Há um dado que nos diz onde o mercado de trabalho está indo melhor do que qualquer previsão: algumas habilidades hoje valem mais do que departamentos inteiros.
É o caso da robótica avançada, onde a procura de perfis altamente especializados excede largamente a oferta, empurrando as empresas para números que até há poucos anos teriam parecido fora de escala.
O que tem feito barulho nos últimos dias é o anúncio da empresa chinesa UBTECH Roboticsentre os principais players do setor de robôs humanóides, que abriu vaga para um cargo de destaque com salário que pode chegar até cerca de 60.000 euros por dia. Não é uma provocação, mas o sinal de um mercado que está se redefinindo rapidamente.
O trabalho que vale milhões (mas não é para todos)
A posição em questão é a de Cientista Chefe de Inteligência Incorporadauma figura que não se limita ao desenvolvimento de tecnologias, mas é chamada a orientar toda a estratégia da empresa no domínio da inteligência artificial aplicada aos robôs.
Não se trata de escrever código ou coordenar equipes, mas de construir as bases sobre as quais as próximas gerações de máquinas se basearão capaz de interagir com o mundo real. Uma função que exige competências transversais: investigação avançada, visão estratégica, capacidade de traduzir a teoria em aplicações concretas.

E é precisamente esta raridade que determina o valor económico. Os números, que variam de aproximadamente 1,9 milhão a mais de 15 milhões de euros por anoreflectem um desequilíbrio agora estrutural entre a oferta e a procura.
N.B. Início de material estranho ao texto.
Lemma wpx_measure tr (p : proc T) :
  sound_trace N tr → lengths (p_drv p) = (Z.to_nat (num_ids tr), Z.to_nat (num_ids tr)) →
  let run := then_ (mm_replay (A := A) idle tr) (repeated timed_runs (mm_replay idle tr)) (d_st (p_drv p)) in
  wpx (gives_up run)
    ('(hwm, size) ← on_drv (eval_mm_util (A := A) tr);
     secs ← fsecs (on_drv (eval_mm_speed (A := A) tr));
     mret (ddiv (of_Z hwm) (of_Z size), secs)) p
    (λ u q, measured tr u ∧ run = Ok (Some tt, d_st (p_drv q))).
Proof.
  intros Hsound Hlen run. pose proof Hsound as [Hdis _]. injection Hlen as Hb1 Hb2.
  apply wpx_bind, wpx_on_drv. eapply wpx_more; [|intros e; apply then_gives_up].
  eapply wpx_mono.
  { apply (wpx_pres lengths); [apply pres_eval_mm_util, _|].
    by apply (wp_eval_mm_util N (num_ids tr) HN). }
  cbv beta. intros [hwm size] d' [(Hr & Hle & σ & E) Hl]. cbn [fst snd] in *. injection Hr as -> ->.
  injection Hl as Hl1 _. subst run. rewrite (then_run _ _ _ _ _ E).
  apply wpx_bind. eapply wpx_mono; [apply (wpx_timed tr); [done|cbn; congruence]|].
  cbv beta. intros secs q Eq. apply wpx_ret. split; [by eexists|exact Eq].
Qed.

Lemma mm_round_valid tr s s' σ :
  mm_replay pattern tr s = Ok (Some σ, s') →
  mm_round (A := A) tr s =
    then_ (then_ (mm_replay idle tr) (repeated timed_runs (mm_replay idle tr))) (mret (Some true)) s'.
Proof.
  intros E. unfold mm_round, then_, mbind, M_bind. rewrite E.
  by destruct (mm_replay idle tr s') as [[[] s2]|].
Qed.

Lemma mm_round_null tr s s' :
  mm_replay pattern tr s = Ok (None, s') → mm_round (A := A) tr s = Ok (Some false, s').
Proof. intros E. unfold mm_round, mbind, M_bind. by rewrite E. Qed.

Lemma mm_round_starts tr s e :
  mm_replay pattern tr s = Err e → mm_round (A := A) tr s = Err e.
Proof. intros E. unfold mm_round, mbind, M_bind. by rewrite E. Qed.

(** The end of a round. *)
Lemma wpx_round_end tr util secs v (q : proc T) E (R : stats_t → Prop) s :
  R (Stats (of_Z (num_ops tr)) v secs util) → d_st (p_drv q) = s →
  wpx E (on_drv (T := T) free_trace;; mret (Stats (of_Z (num_ops tr)) v secs util)) q
    (λ st q', R st ∧ d_st (p_drv q') = s ∧ s_valid st = v).
Proof. intros HR Hs. apply wpx_bind, wpx_on_drv, wp_wpx, wp_modify. by apply wpx_ret. Qed.

Lemma wpx_mm_trace dir i n tr (p : proc T) :
  read_trace host_malloc fopen dir n = Ok tr → sound_trace N tr →
  let run := mm_round (A := A) tr (d_st (p_drv p)) in
  wpx (gives_up run) (mm_trace A host_malloc fopen dir i (Some n)) p
    (λ s q, trace_result tr s ∧ True ∧ run = Ok (Some (valid s), d_st (p_drv q))).
Proof.
  intros Hread Hsound run. pose proof Hsound as [Hdis Hlow].
  unfold mm_trace, load. apply wpx_bind, wpx_bind. unfold of_res at 1, wpx at 1. rewrite Hread.
  apply wpx_bind, wpx_on_drv. apply wp_wpx, wp_modify. apply wpx_ret.
  apply wpx_bind, wpx_on_drv. cbn [p_drv p_time].
  eapply wpx_more.
  - eapply wpx_mono.
    { apply (wpx_eval_mm_valid N (num_ids tr) HN Hranges _ tr i); [apply Hstarts| | |done|done];
        cbn; by rewrite length_replicate. }
    intros v d Hv. apply wpx_bind. destruct Hv as [(-> & _ & o & μ & Hvi & _ & E)|(-> & _ & E)]; cbn [Z.eqb negb];
      change (d_st (load_trace tr (p_drv p))) with (d_st (p_drv p)) in E.
    + assert (Er := mm_round_valid _ _ _ _ E). fold run in Er.
      assert (Hlen : lengths d = (Z.to_nat (num_ids tr), Z.to_nat (num_ids tr))).
      { unfold lengths. f_equal; [apply (dv_blocks _ _ _ _ _ (vi_dinv _ _ _ _ _ Hvi))|apply (vi_sizes _ _ _ _ _ Hvi)]. }
      eapply wpx_more.
      * eapply wpx_mono; [by apply (wpx_measure tr)|]. cbv beta. intros [util secs] q [Hu Eq].
        eapply wpx_mono; [apply (wpx_round_end tr util secs 1 q _ (trace_result tr)); [|done]|].
        { split; [done|]. by left. }
        cbv beta. intros s q' (Hs & Eqs & Ev). split; [done|]. split; [done|].
        rewrite Er, (then_run _ _ _ _ _ Eq), Eqs. unfold valid. by rewrite Ev.
      * rewrite Er. intros e. apply then_gives_up.
    + apply wpx_ret.
      eapply wpx_mono; [apply (wpx_round_end tr zero zero 0 _ _ (trace_result tr)); [|done]|].
      { split; [done|]. by right. }
      cbv beta. intros s q' (Hs & Eqs & Ev). split; [done|]. split; [done|].
      subst run. rewrite (mm_round_null _ _ _ E), Eqs. unfold valid. by rewrite Ev.
  - intros e [-> E]. split; [done|]. left. by apply mm_round_starts.
Qed.

(** All traces. *)
Lemma wpx_mm_traces dir names trs i (p : proc T) :
  Forall2 (λ n tr, read_trace host_malloc fopen dir n = Ok tr ∧ sound_trace N tr) names trs →
  let run := all_rounds (mm_round (A := A)) trs (d_st (p_drv p)) in
  wpx (gives_up run) (each_trace (mm_trace A host_malloc fopen dir) i (map Some names)) p
    (λ l q, Forall2 trace_result trs l ∧ run = Ok (Some (map valid l), d_st (p_drv q))).
Proof.
  intros Hf run. eapply wpx_mono.
  - apply (wpx_rounds mm_round (mm_trace A host_malloc fopen dir) trace_result (λ _, True) _ _ _
             (λ i n tr q H _, wpx_mm_trace _ i n tr q (proj1 H) (proj2 H)) Hf). done.
  - by intros l q (? & _ & ?).
Qed.

(** ** The program up to the summary *)
Lemma default_files_same o :
  run_libc (default_files o) = run_libc o ∧ tracedir (default_files o) = tracedir o.
Proof. unfold default_files. by destruct (tracefiles o). Qed.

(** From [mem_init] on. *)
Lemma wpx_mm_part dir names trs (p : proc T) :
  Forall2 (λ n tr, read_trace host_malloc fopen dir n = Ok tr ∧ sound_trace N tr) names trs →
  let run := (mem_init;; all_rounds (mm_round (A := A)) trs) (d_st (p_drv p)) in
  wpx (gives_up run)
    (on_drv (lift mem_init);; each_trace (mm_trace A host_malloc fopen dir) 0 (map Some names)) p
    (λ l q, Forall2 trace_result trs l ∧ run = Ok (Some (map valid l), d_st (p_drv q))).
Proof.
  intros Hf run. pose proof (wpx_mem_init (d_st (p_drv p)) (λ _ _, True) (λ _, I)) as H.
  unfold wpx, exits in H. apply wpx_bind, wpx_on_drv, wpx_lift.
  destruct (mem_init (d_st (p_drv p))) as [[[] s]|e] eqn:Ei.
  - assert (Er : run = all_rounds mm_round trs s) by (unfold run, mbind, M_bind; by rewrite Ei).
    unfold wpx at 1. rewrite Er, Ei.
    by apply (wpx_mm_traces dir names trs 0 (Proc (set_d_st s (p_drv p)) (p_time p))).
  - assert (Er : run = Err e) by (unfold run, mbind, M_bind; by rewrite Ei).
    unfold wpx at 1. rewrite Er, Ei, H. by split; [|left].
Qed.
(* ===== verification/DriverTheorems.v ===== *)
(** * The properties of the driver (src/mdriver.c)

    The interpreters of traces against any allocator that satisfies the laws
    of [Contract], the reader of trace files, the range list, and the checks
    of the driver that are weaker or stronger than intended; each property
    is followed by an instance, with the allocator of src/mm.c in the
    process of [Demo]. *)

From Stdlib Require Import ZArith Lia Ascii String.
From stdpp Require Import base gmap numbers list.
From S2P Require Import Prelude Memory Memlib Contract Heap MmAllocator Ranges.
From S2P Require Import Driver Replay DriverSpec DriverUtil TraceFile Demo.

(** ** A concrete run *)

(** The driver in the process of [Demo]: records can always be allocated. *)
#[export] Instance demo_ranges : RangeAlloc := λ _, true.

Definition demo_trace : trace_t := Trace 20000 3 6 1
  [Op ALLOC 0 512; Op ALLOC 1 128; Op REALLOC 0 640; Op FREE 1 0; Op ALLOC 2 24; Op FREE 0 0].

Definition demo_dst : dst := load_trace demo_trace (Dst st0 [] [] [] 0 []).

Lemma demo_driver_init : mm_may_init (set_mem_brk (mem_start_brk st0) st0) 1048576.
Proof. unfold mm_may_init. destruct demo_env as [E _]. cbn [arenas set_mem_brk]. rewrite E, MAX_HEAP_eq. done. Qed.

(** ** Running traces *)

(** C6. [eval_mm_valid] has no false alarms and no undefined behaviour: on a
    disciplined trace, with an allocator that keeps the contract and indices
    that are not mistaken for negative [char]s, it runs to its end and
    either returns 1 without a report, every payload in its place, filled and
    recorded, or returns 0 with one report, that of a NULL.  Which of the two
    is up to the allocator alone: it returns 1 if the replay of the trace on
    the allocator goes through, with the same payloads and the same final
    state, and 0 if the replay meets a NULL. *)
Theorem eval_mm_valid_correct {L : Libc} {RA : RangeAlloc} {A : Allocator} (AL : AllocatorLaws A)
    N ids d tr t :
  N < 2147483648 → (∀ l, range_alloc l = true) →
  may_init (set_mem_brk (mem_start_brk (d_st d)) (d_st d)) N →
  length (d_blocks d) = Z.to_nat ids → length (d_sizes d) = Z.to_nat ids →
  disciplined N ids ∅ (ops tr) = true → low_ids (ops tr) = true →
  ∃ r d', eval_mm_valid tr t d = Ok (r, d') ∧
    ((r = 1 ∧ quiet d d' ∧
      ∃ o μ, vinv N ids d' o μ ∧ dom o = last_live ∅ (ops tr) ∧
             mm_replay pattern tr (d_st d) = Ok (Some (fst <$> o), d_st d')) ∨
     (r = 0 ∧ (∃ i d1, quiet d d1 ∧ null_reported t i d1 d') ∧
      mm_replay pattern tr (d_st d) = Ok (None, d_st d'))).
Proof.
  intros HN Hra Hi Hb Hs Hdis Hlow.
  exact (proj1 (wp_run _ _ _) (wp_eval_mm_valid N ids HN Hra d tr t Hi Hb Hs Hdis Hlow)).
Qed.

(** The replay goes through, so it is the first of the two. *)
Lemma eval_mm_valid_correct_witness :
  returned (mm_replay pattern demo_trace st0) = true ∧
  ∃ r d', eval_mm_valid demo_trace 0 demo_dst = Ok (r, d') ∧
    ((r = 1 ∧ quiet demo_dst d' ∧
      ∃ o μ, vinv (AL := mm_allocator_laws demo_libc_ok) 1048576 3 d' o μ ∧
             dom o = last_live ∅ (ops demo_trace) ∧
             mm_replay pattern demo_trace (d_st demo_dst) = Ok (Some (fst <$> o), d_st d')) ∨
     (r = 0 ∧ (∃ i d1, quiet demo_dst d1 ∧ null_reported 0 i d1 d') ∧
      mm_replay pattern demo_trace (d_st demo_dst) = Ok (None, d_st d'))).
Proof.
  split; [by vm_compute|].
  apply (eval_mm_valid_correct (mm_allocator_laws demo_libc_ok) 1048576 3);
    [lia|done|apply demo_driver_init|by vm_compute..].
Defined.

(** C7. On a disciplined trace [eval_mm_util] stops at an error exit exactly
    if the allocator returns NULL to one of the requests, as the replay of
    the trace on the allocator alone decides; otherwise it returns the
    largest number of requested bytes live at one time over the size of the
    heap; none of its [int] additions overflows and the ratio is at most
    one. *)
Theorem eval_mm_util_correct {L : Libc} {A : Allocator} (AL : AllocatorLaws A) N ids d tr :
  N < 2147483648 →
  may_init (set_mem_brk (mem_start_brk (d_st d)) (d_st d)) N →
  length (d_blocks d) = Z.to_nat ids → length (d_sizes d) = Z.to_nat ids →
  disciplined N ids ∅ (ops tr) = true →
  match eval_mm_util tr d with
  | Ok ((hwm, size), d') =>
      (∃ σ, mm_replay idle tr (d_st d) = Ok (Some σ, d_st d')) ∧
      hwm = high_water ∅ (ops tr) ∧ size = mem_brk (d_st d') - mem_start_brk (d_st d') ∧
      0 ≤ hwm ≤ size
  | Err e => e = Exit 1 ∧ ∃ s, mm_replay idle tr (d_st d) = Ok (None, s)
  end.
Proof.
  intros HN (s & E & Hh & Hm)%may_init_run Hb Hs Hdis.
  pose proof (wpx_util_run N ids HN d tr s E Hh Hm Hb Hs Hdis) as H. unfold wpx in H.
  destruct (eval_mm_util tr d) as [[[hwm size] d']|e]; [|exact H].
  destruct H as ([= -> ->] & Hle & Hrun). cbn [fst snd] in Hle. by split; [|split; [|split]].
Qed.

(** A trace that runs, and one that asks for more than the arena has. *)
Definition greedy_trace : trace_t := Trace 20000 2 2 1 [Op ALLOC 0 512; Op ALLOC 1 20971520].

Lemma greedy_util : eval_mm_util greedy_trace (load_trace greedy_trace (Dst st0 [] [] [] 0 [])) = Err (Exit 1).
Proof. by vm_compute. Qed.

Lemma eval_mm_util_correct_witness :
  returned (eval_mm_util demo_trace demo_dst) = true ∧
  match eval_mm_util demo_trace demo_dst with
  | Ok ((hwm, size), d') =>
      (∃ σ, mm_replay idle demo_trace (d_st demo_dst) = Ok (Some σ, d_st d')) ∧
      hwm = high_water ∅ (ops demo_trace) ∧
      size = mem_brk (d_st d') - mem_start_brk (d_st d') ∧ 0 ≤ hwm ≤ size
  | Err e => e = Exit 1 ∧ ∃ s, mm_replay idle demo_trace (d_st demo_dst) = Ok (None, s)
  end.
Proof.
  split; [by vm_compute|].
  apply (eval_mm_util_correct (mm_allocator_laws demo_libc_ok) 1048576 3);
    [lia|apply demo_driver_init|by vm_compute..].
Defined.

(** C9. Reading back a printed trace gives the trace, for every trace whose
    header agrees with its requests and whose numbers fit an [int]. *)
Theorem read_trace_roundtrip host_malloc fopen dir name tr :
  (∀ n, host_malloc n = true) → printable tr = true →
  Z.of_nat (length (dir ++ name)) < MAXLINE →
  fopen (dir ++ name) = Some (print_trace tr) →
  read_trace host_malloc fopen dir name = Ok tr.
Proof. intros Hm Hp Hl Hf. by apply read_trace_print. Qed.

Definition demo_name : input := list_ascii_of_string "short.rep".

Lemma read_trace_roundtrip_witness :
  read_trace (λ _, true) (λ _, Some (print_trace demo_trace)) [] demo_name = Ok demo_trace.
Proof. apply read_trace_roundtrip; by vm_compute. Defined.

(** C35. The reader ends on every file, and a trace it accepts agrees with
    its header: as many requests as announced and no allocated index beyond
    the last identifier. *)
Theorem read_trace_accepts host_malloc fopen dir name :
  match read_trace host_malloc fopen dir name with
  | Ok tr => u32 (num_ops tr) = Z.of_nat (length (ops tr)) ∧
             Forall (index_le (u32 (num_ids tr - 1))) (ops tr)
  | Err e => e ≠ OutOfFuel
  end.
Proof. apply (read_trace_sound host_malloc fopen dir name). Qed.

(** ** The range list *)

(** C36. For a payload that does not wrap around and a well-formed list
    [add_range] returns 1 exactly if the payload is aligned, lies in the
    heap, and every recorded range is disjoint from it or lies strictly
    inside it; it then records the payload, and otherwise reports one error
    and returns 0. *)
Theorem add_range_decides {L : Libc} {RA : RangeAlloc} d lo size t i :
  memlib_ok (d_st d) → mem_start_brk (d_st d) < mem_brk (d_st d) →
  0 ≤ lo → 0 < size → lo + size < W32 → range_alloc (d_ranges d) = true →
  Forall (λ r, r.1 ≤ r.2) (d_ranges d) →
  (range_good (d_st d) (d_ranges d) lo size ∧
   add_range lo size t i d = Ok (1, set_d_ranges ((lo, lo + size - 1) :: d_ranges d) d)) ∨
  (¬ range_good (d_st d) (d_ranges d) lo size ∧
   ∃ m, add_range lo size t i d = Ok (0, reported t i m d)).
Proof. intros. by apply add_range_cases. Qed.

(** The driver after [mm_init], with two payloads recorded. *)
Definition demo_range_dst : dst :=
  Dst demo_st [(demo_p + 64, demo_p + 87); (demo_p + 8, demo_p + 15)] [] [] 0 [].

Lemma demo_range_ok :
  memlib_ok (d_st demo_range_dst) ∧
  mem_start_brk (d_st demo_range_dst) < mem_brk (d_st demo_range_dst).
Proof.
  split; [apply (ir_memlib _ _ (rp_irep _ _ demo_rep))|].
  destruct demo_init as (_ & _ & E1 & E2 & _). cbn [d_st demo_range_dst]. rewrite E1, E2. done.
Qed.

Lemma demo_range_ends :
  0 ≤ demo_p ∧ demo_p + 128 < W32 ∧ range_alloc (d_ranges demo_range_dst) = true ∧
  Forall (λ r, r.1 ≤ r.2) (d_ranges demo_range_dst) ∧
  Forall (λ r, demo_p < r.1 ∧ r.1 ≤ r.2 ∧ r.2 < demo_p + 128 - 1) (d_ranges demo_range_dst).
Proof.
  split; [done|]. split; [done|]. split; [done|]. cbn [d_ranges demo_range_dst].
  split; repeat constructor; cbn [fst snd]; unfold demo_p, demo_B; lia.
Qed.

Lemma add_range_decides_witness :
  (range_good (d_st demo_range_dst) (d_ranges demo_range_dst) demo_p 24 ∧
   add_range demo_p 24 0 0 demo_range_dst =
     Ok (1, set_d_ranges ((demo_p, demo_p + 24 - 1) :: d_ranges demo_range_dst) demo_range_dst)) ∨
  (¬ range_good (d_st demo_range_dst) (d_ranges demo_range_dst) demo_p 24 ∧
   ∃ m, add_range demo_p 24 0 0 demo_range_dst = Ok (0, reported 0 0 m demo_range_dst)).
Proof.
  destruct demo_range_ok as [H1 H2].
  destruct demo_range_ends as (H3 & H4 & H5 & H6 & _).
  apply (add_range_decides demo_range_dst demo_p 24 0 0 H1 H2 H3); [lia|lia|exact H5|exact H6].
Defined.

(** The overlap test only looks at the end points of the new payload:
    an aligned payload in the heap that encloses every recorded range is
    accepted, although all of them overlap it. *)
Theorem add_range_misses_enclosed {L : Libc} {RA : RangeAlloc} d lo size t i :
  memlib_ok (d_st d) → mem_start_brk (d_st d) < mem_brk (d_st d) →
  0 ≤ lo → 0 < size → lo + size < W32 → range_alloc (d_ranges d) = true →
  (ALIGNMENT | lo) → range_in_heap (d_st d) lo size →
  Forall (λ r, lo < r.1 ∧ r.1 ≤ r.2 ∧ r.2 < lo + size - 1) (d_ranges d) →
  add_range lo size t i d = Ok (1, set_d_ranges ((lo, lo + size - 1) :: d_ranges d) d).
Proof.
  intros Hm Hb Hlo Hs HW Hra Hal Hin Hr.
  destruct (add_range_cases d lo size t i) as [[_ E]|[Hn _]]; [done..| |done|].
  - eapply Forall_impl; [exact Hr|]. intros r Hr'. cbv beta in *. lia.
  - destruct Hn. split_and!; [done|done|]. eapply Forall_impl; [exact Hr|].
    intros r Hr'. right. unfold strictly_inside. cbn [fst snd]. cbv beta in Hr'. lia.
Qed.

Lemma add_range_misses_enclosed_witness :
  add_range demo_p 128 0 0 demo_range_dst =
    Ok (1, set_d_ranges ((demo_p, demo_p + 128 - 1) :: d_ranges demo_range_dst) demo_range_dst).
Proof.
  destruct demo_range_ok as [H1 H2].
  destruct demo_range_ends as (H3 & H4 & H5 & _ & H6).
  apply (add_range_misses_enclosed demo_range_dst demo_p 128 0 0 H1 H2 H3);
    [lia|exact H4|exact H5|by exists (demo_p / 8)| |exact H6].
  destruct demo_init as (_ & _ & E1 & E2 & _). unfold range_in_heap. cbn [d_st demo_range_dst].
  rewrite E1, E2. unfold demo_p, demo_n. lia.
Defined.

(** When the recorded payloads start at different addresses
    [remove_range] removes the one that starts at [lo] and keeps the others,
    and they still start at different addresses. *)
Theorem remove_range_correct {L : Libc} d lo :
  NoDup (d_ranges d).*1 →
  ∃ ranges, remove_range lo d = Ok (tt, set_d_ranges ranges d) ∧ NoDup ranges.*1 ∧
    ∀ r, r ∈ ranges ↔ r ∈ d_ranges d ∧ r.1 ≠ lo.
Proof.
  intros Hnd. exists (remove_loop (d_ranges d) lo).
  split; [done|]. split; [by apply remove_loop_NoDup|]. intros r. by apply remove_loop_in.
Qed.

Lemma remove_range_correct_witness :
  ∃ ranges, remove_range (demo_p + 8) demo_range_dst = Ok (tt, set_d_ranges ranges demo_range_dst) ∧
    NoDup ranges.*1 ∧
    ∀ r, r ∈ ranges ↔ r ∈ d_ranges demo_range_dst ∧ r.1 ≠ demo_p + 8.
Proof.
  apply (remove_range_correct demo_range_dst (demo_p + 8)). by apply (bool_decide_unpack _), I.
Defined.

(** ** Timed runs, and the allocator of the C library *)

(** C37. On a disciplined trace [eval_mm_speed] stops at an error exit
    exactly if the allocator returns NULL to one of the requests, and
    otherwise carries out the whole trace: it then holds a payload for exactly
    the identifiers left, at the pointers the replay of the trace on the
    allocator alone ends with, and leaves the allocator in the same state. *)
Theorem eval_mm_speed_correct {L : Libc} {A : Allocator} (AL : AllocatorLaws A) N ids d tr :
  N < 2147483648 →
  may_init (set_mem_brk (mem_start_brk (d_st d)) (d_st d)) N →
  length (d_blocks d) = Z.to_nat ids → disciplined N ids ∅ (ops tr) = true →
  match eval_mm_speed tr d with
  | Ok (_, d') => ∃ o μ, dinv N ids d' o μ ∧ dom o = last_live ∅ (ops tr) ∧
                         mm_replay idle tr (d_st d) = Ok (Some (fst <$> o), d_st d')
  | Err e => e = Exit 1 ∧ ∃ s, mm_replay idle tr (d_st d) = Ok (None, s)
  end.
Proof.
  intros HN (s & E & Hh & Hm)%may_init_run Hb Hdis.
  pose proof (wpx_speed_run N ids HN d tr s E Hh Hm Hb Hdis) as H.
  unfold wpx in H. by destruct (eval_mm_speed tr d) as [[u d']|e].
Qed.

Lemma eval_mm_speed_correct_witness :
  returned (eval_mm_speed demo_trace demo_dst) = true ∧
  match eval_mm_speed demo_trace demo_dst with
  | Ok (_, d') => ∃ o μ, dinv (AL := mm_allocator_laws demo_libc_ok) 1048576 3 d' o μ ∧
                         dom o = last_live ∅ (ops demo_trace) ∧
                         mm_replay idle demo_trace (d_st demo_dst) = Ok (Some (fst <$> o), d_st d')
  | Err e => e = Exit 1 ∧ ∃ s, mm_replay idle demo_trace (d_st demo_dst) = Ok (None, s)
  end.
Proof.
  split; [by vm_compute|].
  apply (eval_mm_speed_correct (mm_allocator_laws demo_libc_ok) 1048576 3);
    [lia|apply demo_driver_init|by vm_compute..].
Defined.


Lemma demo_holds : mm_holds demo_st ∅ ∧ mm_may_request demo_st 1048576.
Proof.
  destruct demo_init as (_ & Hrep & _ & _ & E1 & E2 & _). split.
  - exists demo_heap. split; [exact Hrep|]. by vm_compute.
  - unfold mm_may_request. rewrite E1, E2, MAX_HEAP_eq. done.
Qed.


(** ** The comparison of reallocated bytes *)

(** C39. The comparison loop of [eval_mm_valid] accepts exactly the blocks
    whose bytes all are the low byte of the index, except that, as it
    compares [char]s, it rejects every non-empty block when that byte is 128
    or more. *)
Theorem check_bytes_decides {L : Libc} d newp index n :
  (∀ k, (k < n)%nat → valid (d_st d) (newp + Z.of_nat k) 1 = true) →
  0 ≤ newp → newp + Z.of_nat n < W32 →
  check_bytes n newp 0 index d =
    Ok (forallb (λ b, (b =? Z.land index 255) && (b <? 128))
          (rdbs (ram (d_st d)) newp n), d).
Proof.
  intros Hv H0 HW. rewrite check_bytes_run; [by rewrite Z.add_0_r| |lia..].
  intros k Hk. rewrite <- (Z2Nat.id k) by lia. apply Hv. lia.
Qed.

Lemma check_bytes_decides_witness :
  check_bytes 8 demo_p 0 200 demo_range_dst =
    Ok (forallb (λ b, (b =? Z.land 200 255) && (b <? 128))
          (rdbs (ram (d_st demo_range_dst)) demo_p 8), demo_range_dst).
Proof.
  apply (check_bytes_decides demo_range_dst demo_p 200 8); [|unfold demo_p, demo_B, W32; lia..].
  intros k Hk. apply memlib_ok_valid; [apply demo_range_ok|..];
    destruct demo_init as (_ & _ & E1 & _ & E2 & _); cbn [d_st demo_range_dst];
    rewrite ?E1, ?E2, ?MAX_HEAP_eq; unfold demo_p, demo_B; lia.
Defined.

(** A trace with one identifier, number 128. *)
Definition high_id_trace : trace_t :=
  Trace 20000 129 3 1 [Op ALLOC 128 24; Op REALLOC 128 40; Op FREE 128 0].

(** The consequence for a whole run: a correct allocator is reported
    for not preserving the data of identifier 128. *)
Theorem eval_mm_valid_false_alarm :
  ∃ d', eval_mm_valid high_id_trace 0 (load_trace high_id_trace (Dst st0 [] [] [] 0 [])) = Ok (0, d') ∧
        d_reports d' = [Report 0 6 DataNotPreserved].
Proof.
  set (c := eval_mm_valid _ _ _).
  exists (match c with Ok (_, d') => d' | Err _ => demo_dst end). by split; vm_compute.
Qed.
Por que a robótica paga tanto
Não é apenas uma questão de tecnologia. É uma questão de impacto económico. A robótica humanóide é considerada um dos setores com maior potencial de crescimento nas próximas décadas.
Hoje os números ainda são limitados, mas as previsões são claras: dos atuais milhares de unidades, sim aumentará para centenas de milhares até 2030até milhões nas décadas seguintes. Uma expansão que exigirá competências cada vez mais sofisticadas ao longo de toda a cadeia de abastecimento. Neste contexto, o capital humano torna-se o recurso mais escasso. E, portanto, o mais precioso.
As empresas já não competem apenas em produtos e tecnologias, mas na capacidade de atrair e reter os melhores talentos. Os altos salários tornam-se uma ferramenta estratégica e não uma exceção.
O paradoxo do trabalho: menos tarefas, mais valor
O debate público muitas vezes se concentra em um ponto: Os robôs substituirão os trabalhadores? Em parte sim. Alguns trabalhos repetitivos e manuais estão destinados a reduzir.
Mas, ao mesmo tempo, está a ser criado um novo mercado de trabalho, menor, mas muito mais rentável. Um sistema em que poucos profissionais altamente qualificados geram um valor enorme.
É uma mudança que não afeta apenas a engenharia. Envolve formação, políticas industriais, capacidade dos países investirem na investigação.
Chinaneste cenário, move-se de forma decisiva. Investimentos maciços, centros de investigação, políticas específicas. Mas a competição é global. Os Estados Unidos, a Europa e outras economias estão a acelerar para não ficarem para trás. O fato mais interessante, porém, não é o salário recorde. É o que representa.
Informe isso o futuro do trabalho não será uniforme. Algumas funções desaparecerão, outras serão transformadas, outras ainda surgirão com níveis salariais completamente novos.
E aqueles que hoje desenvolvem algoritmos, modelos e sistemas robóticos não estão simplesmente a trabalhar num setor inovador. É definir as regras para o que vem a seguir.